1. Hormone binding activity of estradiol-17β receptor appears to be regulated in vitro by a phosphorylation-dephosphorylation process: receptor inactivated by a nuclear phosphatase is reactivated by cytoplasmic activity requiring ATP. 2. The enzyme activating hormone binding has been purified and characterized from calf uterus cytosol. It is absolutely dependent on ATP, it is strongly stimulated by MgCl 2 as well as by CaCl 2, it shows high affinity for inactive receptor ( K m ~ 0.3 × 10 −9 mol of estradiol-17β binding sites/I) and it sediments through sucrose density gradient at 6 S. 3. Estrogen receptor translocated into nuclei by estradiol-17β in vivo is inactivated during incubation of nuclei at 25°C whereas receptor translocated by tamoxifen and nafoxidine is stable in the same conditions.
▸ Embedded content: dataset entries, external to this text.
Lemma play_file_Some mpt dry_run i fc w r :
  play_file K mpt dry_run i fc w = Some r ->
  (Z.to_nat (tagfs_nextents fc) <= length (tagfs_ext_list fc))%nat.
Proof.
  unfold play_file. intros H.
  apply bindM_Some in H as (? & ? & _ & H).
  apply bindM_Some in H as (? & ? & _ & H).
  apply bindM_Some in H as (? & ? & H & _).
  apply check_extents_Some in H. by rewrite Z.sub_0_r in H.
Qed.

Lemma file_accepted_false fc :
  file_accepted fc = false <->
  path_is_relative (tagfs_relpath fc) = false \/
  exists x, x ∈ take (Z.to_nat (tagfs_nextents fc)) (tagfs_ext_list fc) /\
            tagfs_extent_offset (se x) = 0.
Proof.
  unfold file_accepted, zero_offsets. split.
  - intros H. apply andb_false_iff in H as [H|H]; [by left|]. right.
    apply bool_decide_eq_false in H.
    destruct (filter _ _) as [|x l] eqn:Hf; [done|].
    assert (x ∈ filter (fun x => tagfs_extent_offset (se x) = 0)
                (take (Z.to_nat (tagfs_nextents fc)) (tagfs_ext_list fc)))
      as Hin by (rewrite Hf; left).
    apply list_elem_of_filter in Hin as [Hz Hin]. by exists x.
  - intros [H|(x & Hin & Hz)]; apply andb_false_iff; [by left|]. right.
    apply bool_decide_eq_false. intros Hlen.
    apply nil_length_inv in Hlen.
    assert (x ∈ filter (fun x => tagfs_extent_offset (se x) = 0)
                (take (Z.to_nat (tagfs_nextents fc)) (tagfs_ext_list fc)))
      as Hin' by (apply list_elem_of_filter; done).
    rewrite Hlen in Hin'. by apply elem_of_nil in Hin'.
Qed.

(** A path that begins with '/' is not relative. *)
Lemma path_is_relative_absolute s : path_is_relative (String "/" s) = false.
Proof. reflexivity. Qed.

(** The only failure [tagfs_logplay] returns is the refusal of a full log:
    nothing an entry holds makes it return an error. *)
Lemma tagfs_logplay_rc logp mpt dry_run w rc w' :
  tagfs_logplay K logp mpt dry_run w = Some (rc, w') ->
  tagfs_log_full logp = false -> rc = 0.
Proof.
  unfold tagfs_logplay. intros H Hfull. rewrite Hfull in H.
  apply bindM_Some in H as (? & ? & _ & H).
  apply bindM_Some in H as (? & ? & _ & H).
  apply bindM_Some in H as (? & ? & _ & H).
  by inversion H.
Qed.

(** C7.  A FILE entry whose path is not relative (it begins with '/', or is
    empty) or one of whose extents has offset 0 is skipped: processing it
    only prints diagnostics, it leaves the name space and the ioctl
    interface untouched, the loop goes on with the next entry, and the
    return value of the replay is not affected. *)
Theorem logplay_skips_rejected_file mpt dry_run i le fc rest next_index nlog w :
  tagfs_log_entry_body le = TAGFS_LOG_FILE fc ->
  (path_is_relative (tagfs_relpath fc) = false \/
   exists x, x ∈ take (Z.to_nat (tagfs_nextents fc)) (tagfs_ext_list fc) /\
             tagfs_extent_offset (se x) = 0) ->
  (Z.to_nat (tagfs_nextents fc) <= length (tagfs_ext_list fc))%nat ->
  i < next_index ->
  exists w',
    play_entry K mpt dry_run i le w = Some (tt, w') /\
    w_fs w' = w_fs w /\ w_ioctls w' = w_ioctls w /\
    play_loop K mpt dry_run (le :: rest) i next_index nlog w
      = play_loop K mpt dry_run rest (i + 1) next_index (nlog + 1) w' /\
    (forall logp w0 rc w1,
       tagfs_logplay K logp mpt dry_run w0 = Some (rc, w1) ->
       tagfs_log_full logp = false -> rc = 0).
Proof.
  intros Hbody Hbad Hlen Hi.
  apply file_accepted_false in Hbad.
  destruct (play_file_checks mpt dry_run i fc w Hlen) as (skip & k & Hplay & Hskip & ->).
  assert (Hnz : (skip =? 0) = false).
  { apply Z.eqb_neq. intros Hz. apply Hskip in Hz. congruence. }
  rewrite Hnz in Hplay. simpl in Hplay.
  exists (says w (file_checks i fc)).
  assert (Hentry : play_entry K mpt dry_run i le w
                   = Some (tt, says w (file_checks i fc))).
  { unfold play_entry. rewrite Hbody. exact Hplay. }
  split; [exact Hentry|]. split; [done|]. split; [done|]. split.
  - cbn [play_loop]. rewrite (proj2 (Z.ltb_lt i next_index)) by done.
    by rewrite (bindM_eq _ _ _ _ _ Hentry).
  - intros logp w0 rc w1. apply tagfs_logplay_rc.
Qed.

(** The path replay would create for an entry it accepts: the resolved
    [<mpt>/<relpath>] of a FILE entry with a relative path and no extent at
    offset 0, or of a MKDIR entry with a relative path. *)
Definition entry_target (mpt : string) (le : tagfs_log_entry) : option string :=
  match tagfs_log_entry_body le with
  | TAGFS_LOG_FILE fc =>
      if file_accepted fc
      then Some (k_realpath K (snprintf_path (PATH_MAX - 1) mpt (tagfs_relpath fc)))
      else None
  | TAGFS_LOG_MKDIR md =>
      if path_is_relative (md_relpath md)
      then Some (k_realpath K (snprintf_path (PATH_MAX - 1) mpt (md_relpath md)))
      else None
  | TAGFS_LOG_ACCESS | TAGFS_LOG_INVALID => None
  end.

(** The "already exists" diagnostics of replay. *)
Definition reports_existing (m : msg) (p : string) : Prop :=
  m = Msg_file_exists p \/ m = Msg_dir_exists p \/
  m = Msg_file_where_dir p \/ m = Msg_something_where_dir p.

Lemma play_entry_present mpt i le w wa r :
  play_entry K mpt 0 i le wa = Some r ->
  (forall p, entry_target mpt le = Some p -> is_Some (w_fs w !! p)) ->
  exists ms, play_entry K mpt 0 i le w = Some (tt, says w ms) /\
    forall p, entry_target mpt le = Some p ->
      exists m, m ∈ ms /\ reports_existing m p.
Proof.
  unfold play_entry, entry_target.
  destruct (tagfs_log_entry_body le) as [fc|md| |]; intros Hrun Hpresent.
  - apply play_file_Some in Hrun.
    destruct (play_file_checks mpt 0 i fc w Hrun) as (skip & k & Hplay & Hskip & ->).
    rewrite Hplay. clear Hplay.
    destruct (file_accepted fc) eqn:Hacc.
    + rewrite (proj2 Hskip) by done. simpl.
      set (rpath := k_realpath K _) in *.
      destruct (Hpresent rpath eq_refl) as [ino Hino].
      rewrite (bindM_eq (sys_stat rpath) _ _ (Some ino) (says w (file_checks i fc)))
        by (unfold sys_stat; simpl; by rewrite Hino).
      rewrite print_eq, says_says. eexists. split; [done|].
      intros p [= <-]. exists (Msg_file_exists rpath). split.
      * apply elem_of_app. right. apply list_elem_of_singleton. done.
      * by left.
    + assert ((skip =? 0) = false) as ->.
      { apply Z.eqb_neq. intros Hz. apply Hskip in Hz. congruence. }
      simpl. eexists. split; [done|]. intros p [=].
  - unfold play_mkdir, tagfs_log_entry_md_path_is_relative in *.
    rewrite (bindM_eq _ _ _ _ _ (print_eq _ _)).
    destruct (path_is_relative (md_relpath md)) eqn:Hrel; simpl.
    + set (rpath := k_realpath K _) in *.
      destruct (Hpresent rpath eq_refl) as [ino Hino].
      rewrite (bindM_eq (sys_stat rpath) _ _ (Some ino)
                 (says w [Msg_play_mkdir i (md_relpath md)]))
        by (unfold sys_stat; simpl; by rewrite Hino).
      destruct (i_kind ino); rewrite print_eq, says_says; simpl app;
        (eexists; split; [done|]); intros p [= <-];
        eexists; (split; [apply list_elem_of_further, list_elem_of_here|]);
        unfold reports_existing; auto.
    + rewrite print_eq, says_says. eexists. split; [done|]. intros p [=].
  - rewrite print_eq. eexists. split; [done|]. intros p [=].
  - rewrite print_eq. eexists. split; [done|]. intros p [=].
Qed.

Lemma play_loop_present mpt es : forall i next_index nlog nlog' w wa r,
  play_loop K mpt 0 es i next_index nlog' wa = Some r ->
  (forall le p, le ∈ take (Z.to_nat (next_index - i)) es ->
     entry_target mpt le = Some p -> is_Some (w_fs w !! p)) ->
  exists n ms, play_loop K mpt 0 es i next_index nlog w = Some (n, says w ms) /\
    forall le p, le ∈ take (Z.to_nat (next_index - i)) es ->
      entry_target mpt le = Some p -> exists m, m ∈ ms /\ reports_existing m p.
Proof.
  induction es as [|le rest IH]; intros i next_index nlog nlog' w wa r Hrun Hpresent;
    cbn [play_loop] in *.
  - destruct (i <? next_index); [done|]. exists nlog, [].
    rewrite says_nil. split; [done|]. intros le p Hin.
    rewrite take_nil in Hin. by apply elem_of_nil in Hin.
  - destruct (i <? next_index) eqn:Hi.
    + apply Z.ltb_lt in Hi.
      assert (Hs : Z.to_nat (next_index - i) = S (Z.to_nat (next_index - (i + 1))))
        by lia.
      rewrite Hs in *. cbn [take] in *.
      apply bindM_Some in Hrun as ([] & wa' & Hentry & Hrest).
      destruct (play_entry_present mpt i le w wa _ Hentry) as (ms1 & Hplay & Hrep1).
      { intros p Hp. apply (Hpresent le p); [left|done]. }
      destruct (IH (i + 1) next_index (nlog + 1) _ (says w ms1) _ _ Hrest)
        as (n & ms2 & Hloop & Hrep2).
      { intros le' p Hin Hp. simpl. apply (Hpresent le' p); [by right|done]. }
      exists n, (ms1 ++ ms2).
      rewrite (bindM_eq _ _ _ _ _ Hplay), Hloop, says_says. split; [done|].
      intros le' p Hin Hp. apply elem_of_cons in Hin as [->|Hin].
      * destruct (Hrep1 p Hp) as (m & Hm & Hr). exists m. split; [|done].
        apply elem_of_app. by left.
      * destruct (Hrep2 le' p Hin Hp) as (m & Hm & Hr). exists m. split; [|done].
        apply elem_of_app. by right.
    + apply Z.ltb_ge in Hi. exists nlog, []. rewrite says_nil. split; [done|].
      intros le' p Hin. replace (Z.to_nat (next_index - i)) with 0%nat in Hin by lia.
      by apply elem_of_nil in Hin.
Qed.
(* ===== verification/Prelude.v ===== *)
(** * The Weenix kernel: threads, memory and files

    Weenix is a small Unix-like kernel in C.  This library models the parts of
    it in [src/kernel] and proves them correct, or states where they are not.

    ** The program

    - Threads ([proc/sched.c], [proc/sched_helper.c], [proc/kmutex.c]) wait on
      queues; [sched_switch] picks the next one from the run queue, mutexes hand
      themselves over to the thread that has waited longest.
    - An address space ([vm/vmmap.c]) is a list of areas in order; each area maps
      pages of a memory object.  Memory objects are anonymous ([vm/anon.c]),
      shadows of another object for copy-on-write ([vm/shadow.c]), or files.
      They own page frames ([mm/pframe.c]), which are found through a hash table
      and kept on a list of pinned or of reclaimable pages.
    - User programs change their address space with [vm/mmap.c] and [vm/brk.c];
      [vm/pagefault.c] fills the page table on demand; the kernel copies from and
      to it with [api/access.c].
    - Processes ([proc/proc.c]) form a tree with threads ([proc/kthread.c]);
      [proc/fork.c] copies one, with shadow objects for its private memory; exit
      leaves a zombie that waitpid of the parent reaps.  [main/kmain.c] makes the
      first two and starts the scheduler.
    - Paths ([fs/namev.c]) lead to vnodes; open files ([fs/open.c],
      [fs/vfs_syscall.c]) share a position and count references to them; device
      files ([fs/vn_special.c]) pass calls on to drivers.
    - System calls ([api/syscall.c]) copy arguments in, call all of this, and
      report errors.

    ** The files

    - [Prelude]: computations that return or stop ([M], [Ok], [Halt]), 32-bit
      arithmetic, lists; the hint database [kernel].
    - [Platform]: constants of headers that are not in the repository.
    - [Sched] models the three files of threads: [sched] is the state, [threads],
      [queues] and [km_holder] its parts, one definition per function.
      [SchedInv] has what each operation does to the invariant [sched_ok];
      [SchedSteps] runs the operations in any order by any threads ([step]),
      proves the invariant for all reachable states and what mutexes promise.
    - [Init] has the functions that start the components, in any order.
    - [MmIface] is the interface between address spaces and memory objects:
      operations ([MmOps]) and laws ([MmLaws]).  [Mm] models [pframe.c], [anon.c]
      and [shadow.c] and implements the operations; [MmInv], [MmPut] and [MmSafe]
      state the invariant of frames, references and shadow chains and discharge
      the laws; [MmThms] has the theorems about dropping references.  [MmLookup]
      follows [pframe_lookup] down a chain of shadow objects, and [MmCow] says
      what each object shows ([view]) and that writing to one is private to it;
      [MmPageout] is about the loop of the page-out daemon and pages that cannot be cleaned.
    - [Vmmap] models [vmmap.c] over any [MmOps]; [Areas] specifies lists of areas
      by the page each page number is mapped to ([maps_to]); [VmmapFacts] and
      [VmmapThms] prove the operations against that for any [MmLaws];
      [ReadWrite] proves [vmmap_read] and [vmmap_write] against what areas show.
    - [UserMem] models [mmap.c], [brk.c], [pagefault.c] and the copies and tests
      of [access.c]; [UserThms], [BrkThms] and [FaultThms] prove them.
    - [ForkVm] is the part of [do_fork] that copies an address space; [ForkCow]
      proves that parent and child see the same pages and then their own writes.
    - [Proc] models [proc.c], [kthread.c] and [do_fork] on the state [kern] of
      scheduler, memory, files and processes.  [ProcSched] and [ProcInv] have the
      invariant [kern_ok]; [ProcIds], [ProcCreate], [ProcThread], [ProcFork],
      [ProcFam], [ProcExit], [ProcReap] and [ProcWait] what each operation does;
      [ProcLife] puts exit and waitpid together; [ProcSteps] has all interleavings
      ([pstep]); [ProcKill] is about killing all other processes.  [Boot] models the start in [kmain.c], [BootThms] proves that it
      succeeds; [Commands] has the shell commands and the body of init; [Pageout]
      the page-out daemon as a process and the shutdown of the page frames.
    - [Info] models what [proc.c] and [vmmap.c] print about processes and mappings, into
      buffers in memory; [InfoThms] says which bytes change.
    - [Vfs] models [namev.c], [open.c] and [vfs_syscall.c] over any file system
      ([VfsOps]); [VfsThms] states what the file table and the vnode table promise
      ([VfsLaws]) and proves the calls on descriptors; [Namev] proves path
      resolution against the walk [walk] along directory entries; [PathCalls] and
      [OpenThms] prove calls on paths.  [VnSpecial] models [vn_special.c].
    - [Store] is the file table and the vnode table all processes share, with the
      contract [FsLaws] of processes discharged; [FileRefs] follows references
      through every call on files and paths, on every branch.
    - [KernSched], [KernUser] and [KernFiles] run the operations of [Sched], [UserMem]
      and [Vfs] as the current process of [Proc]; [KernSteps] puts all steps together
      ([kstep]) and has the invariants of the kernel as a whole.
    - [Syscall] models [syscall.c], and the copying of strings and vectors of
      [access.c], over an interface of what they call ([SysOps]); [SyscallThms]
      has what the interface promises ([SysLaws], [SysMem]) and the theorems; [Mount] has
      the two calls for mounting.
    - [Demo], [VmmapRun], [CowRun], [UserRun], [ForkRun], [VfsDemo], [VfsRun],
      [StoreRun], [ProcDemo], [ProcRun], [KernRun], [PageoutRun], [InfoRun] and [SyscallRun] are small
      machines on which the theorems are applied.

    ** What the theorems show

    Scheduling: in every reachable state each thread is on the one queue it says
    it is on, mutexes with waiters are held, and a thread that returns from
    [kmutex_lock] holds the mutex; queues are served in order.  Memory: mapping
    and unmapping change exactly the pages asked for; the highest free range is
    found; destroying an address space and dropping references frees what nobody
    uses and nothing else, with chains of shadow objects of any length; a lookup
    returns the page the chain defines, a write to a shadow object is seen there
    only, and what is written through an area is read back; the page-out daemon ends and
    frees pages of files only.  User memory: mmap,
    munmap, brk and page faults do to the mappings what they say.  Processes: the
    invariant of the kernel holds in every state that processes, scheduling, memory
    calls and file calls reach in any order; fork makes a copy and isolates it; exit gives
    everything back and a waiting parent gets the status; waitpid never follows a
    dangling pointer, and no descriptor dangles; halting cancels the threads of other
    processes and nothing else.  Files: path resolution is the walk
    along the entries and keeps exactly one reference; [open], [close], [dup],
    [lseek], [read], [mkdir] and [chdir] do what they should on every branch, errors
    included, and every call leaves the reference counts of files and vnodes exact.  System calls free the memory
    they allocate, report errors, and write into the user's buffer only.  Some
    theorems state defects: their doc comments say what goes wrong.

    ** Conventions

    A pointer is an address, NULL is 0; structs are entries of finite maps, and
    a list of structs is the sequence of their addresses.  [uint32_t] arithmetic
    wraps ([+u], [-u]); [int] results are wrapped with [s32] where the code
    stores them.  A failed KASSERT, a call of panic, a NULL or dangling pointer
    and an index out of bounds stop the computation with the state reached.

    Loops are structural, or have fuel: the chain of shadow objects below an
    object is no longer than the number of objects, and [put_releases] shows that
    the fuel of [put] is enough; [vmmap_read] and [vmmap_write] copy at least a
    byte a round; the idle loop of [sched_switch] waits for as many interrupts as
    its argument says; [pframe_clean_all] and the loop of the page-out daemon take
    the number of rounds as an argument, since the code bounds neither; for clean pages
    [pageout_reclaims] shows that the number of pages is enough.

    ** Not modelled

    Debug output; the code of a kernel stack (a context switch changes the current
    thread, a context is a record); the file systems, drivers, allocators, page
    tables, [iprintf] and list macros, which are not in the repository and are
    parameters. Threads beyond one per process and getcwd are not compiled. Tests
    the shell starts and [kernel_execve] are not in the repository. In [kstep] a
    process maps anonymous memory only, and [dup2] goes to a free descriptor. *)
From stdpp Require Export prelude gmap gmultiset functions.
From stdpp Require Export list.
The difference in stability, previously observed in intact cells [1], is due to inability of the nuclear phosphatase to inactivate receptor complexed with antiestrogens. 4. On the basis of these and previous results [2–5] it is suggested that phosphorylation of inactive receptor in cytosol and dephosphorylation of active receptor in nuclei regulate hormone binding of receptor in vivo. Non steroidal antiestrogens seem to interfere with this regulation by preventing nuclear dephosphorylation of receptor.